First, let me say that I don’t know enough about Ayn Rand (if that’s the “objectivist view” that you’re talking about) to speak to where you might turn to find news from that point of view. I’m sorry if my answer was just a distraction, if that’s what you were asking…

However, for the sake of continuing the discussion, the common-sense notion of “the objective idea that A is A” is extremely appealing, but might be an unobtainable ideal, due to human nature and the ideas presented in the memory article that I linked to from the NYTimes.

Then again, I try to embrace idea that “80 percent is perfect”, in which I recognize that I can drive myself crazy trying to obtain any ideal (or anything “perfect”, like “pure objectivity”) or I can accept that close enough is close enough. For most things, most of the time, “A is A” works just fine: My car is a 11-year-old Volkswagen. That flower is blooming and the bloom is red. I am about six feet tall. Those are objective facts of the kind you describe.

When you get outside the realm of observable things (into the world of politics, for example), it gets tougher.

In today’s news, for example, we hear that the President and Congress are meeting to figure out how to rescue the troubled financial sector. That is probably an observable fact: the President (or people who work for him and therefore represent him) are, in fact, meeting with members of Congress (or their staffs) to try to come up with a plan that will rescue the troubled financial sector.

It gets tougher still when you start talking about the plan they may come up with: whether it will work, who will actually benefit from it, what the risks of the plan and taking no action at all might be. If you’re looking or an objective report on that, good luck: much of it will be conjecture, for one thing. Even in 5 or 10 or 20 years, after the plan has been implemented and the outcome is known, objective reporting on it will be hard to come by. Was it the right plan at the right time? Was it the plan that saved (or tanked) the economy, or was it other factors?

I hope you find what you’re looking for: a source of news as free from “butthole” biases as possible. It may be a long search.

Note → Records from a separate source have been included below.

Lemma bfilter_length_mono {A} (p q : A -> bool) l : (forall x, x ∈ l -> p x = true -> q x = true) ->
  (length (bfilter p l) <= length (bfilter q l))%nat.
Proof.
  induction l as [|x l IH]; intros H; [done|]. cbn. assert (IH' := IH (fun y Y => H y (list_elem_of_further y x l Y))).
  destruct (p x) eqn:P; [rewrite (H x (list_elem_of_here x l) P); cbn; lia|]. destruct (q x); cbn; lia.
Qed.

Lemma bfilter_nil {A} (p : A -> bool) l : bfilter p l = [] <-> forall x, x ∈ l -> p x = false.
Proof.
  induction l as [|x l IH]; cbn; [set_solver|].
  destruct (p x) eqn:E.
  - split; [discriminate|]. intros H. rewrite H in E; [done|set_solver].
  - rewrite IH. set_solver.
Qed.

(** [next(x for x in l if p x)]: the first element satisfying [p]. *)
Fixpoint first {A} (p : A -> bool) (l : list A) : option A :=
  match l with
  | [] => None
  | x :: l => if p x then Some x else first p l
  end.

Lemma first_Some {A} (p : A -> bool) l x : first p l = Some x -> x ∈ l /\ p x = true.
Proof.
  induction l as [|y l IH]; cbn; [done|].
  destruct (p y) eqn:E; intros H; simplify_eq; set_solver.
Qed.

Lemma first_app {A} (p : A -> bool) l k :
  first p (l ++ k) = match first p l with Some x => Some x | None => first p k end.
Proof. induction l as [|x l IH]; cbn; [done|]. by destruct (p x). Qed.

Lemma first_None {A} (p : A -> bool) l : first p l = None <-> forall x, x ∈ l -> p x = false.
Proof.
  induction l as [|y l IH]; cbn; [set_solver|].
  destruct (p y) eqn:E; [|rewrite IH; set_solver].
  split; [done|]. intros H. rewrite H in E; [done|set_solver].
Qed.

(** [UPDATE ... WHERE p]: [f] on the rows that satisfy [p], the others as they are. *)
Definition update_where {A} (p : A -> bool) (f : A -> A) (l : list A) : list A :=
  map (fun x => if p x then f x else x) l.

Lemma elem_of_update {A} (p : A -> bool) f (l : list A) y : y ∈ update_where p f l <->
  exists x, x ∈ l /\ y = if p x then f x else x.
Proof. unfold update_where. rewrite list_elem_of_fmap. naive_solver. Qed.

Lemma update_where_map {A B} (g : A -> B) (p : A -> bool) f (l : list A) :
  (forall x, p x = true -> g (f x) = g x) -> map g (update_where p f l) = map g l.
Proof.
  intros H. unfold update_where. rewrite map_map. apply map_ext. intros x.
  destruct (p x) eqn:E; [by apply H|done].
Qed.

Lemma first_update {A} (p q : A -> bool) f (l : list A) :
  (forall x, q x = true -> p (f x) = p x) ->
  first p (update_where q f l) =
  match first p l with Some x => Some (if q x then f x else x) | None => None end.
Proof.
  intros H. induction l as [|x l IH]; cbn; [done|]. destruct (q x) eqn:Q.
  - rewrite (H x Q). destruct (p x); [by rewrite Q|exact IH].
  - destruct (p x); [by rewrite Q|exact IH].
Qed.

Lemma bfilter_bfilter {A} (p q : A -> bool) l : bfilter p (bfilter q l) = bfilter (fun x => q x && p x) l.
Proof.
  induction l as [|x l IH]; cbn; [done|]. destruct (q x); cbn; [|done]. destruct (p x); by rewrite IH.
Qed.

Lemma bfilter_all {A} (p : A -> bool) (l : list A) : (forall x, x ∈ l -> p x = true) -> bfilter p l = l.
Proof.
  induction l as [|x l IH]; cbn; intros H; [done|]. rewrite H by left. f_equal. apply IH. intros y Hy. apply H. by right.
Qed.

If you keep at it for a while, you may find that you are a source of objectivist views for those around you! Wisdom comes when experience meets intelligence, and you’re obviously looking for wisdom: that inquiry may make you a source of wisdom yourself.

fireside's avatar

I’d say that unless they were actually in the room during the discussions, speech writing, meetings, etc then there is no way for someone to report a strictly objective point of view.

Even the very idea of reporting objectively is going to create a subjective bias.

When I think about current events, right now the main focus is the election. Politics does not lend itself well to objective reporting because politicians purposely speak in generalizations and broad strokes. This is done so that many meanings can be assumed without them having to be precise (anyone know what the definition of “is” is?)

If you want a good resource for hearing many different viewpoints, then I would check out something like The Week. I’ve been getting the magazine for years and being able to hear the same story from several sources is a good way to investigate the “objective” truth for yourself.

dland's avatar

GA for @fireside reminding us that, even if objectivity may not be possible, looking at an idea from multiple points of view is the next best thing. It takes longer, but that’s what we need sometimes: to listen longer, think more, and talk less.

Similarly, as SF writer and futurist David Brin puts it: CITOKATE—Criticism Is The Only Known Antidote To Error. This is what makes peer-reviewed scientific journals so great: constant criticism of submitted content emphasizes reporting of objective, provable, repeatable facts.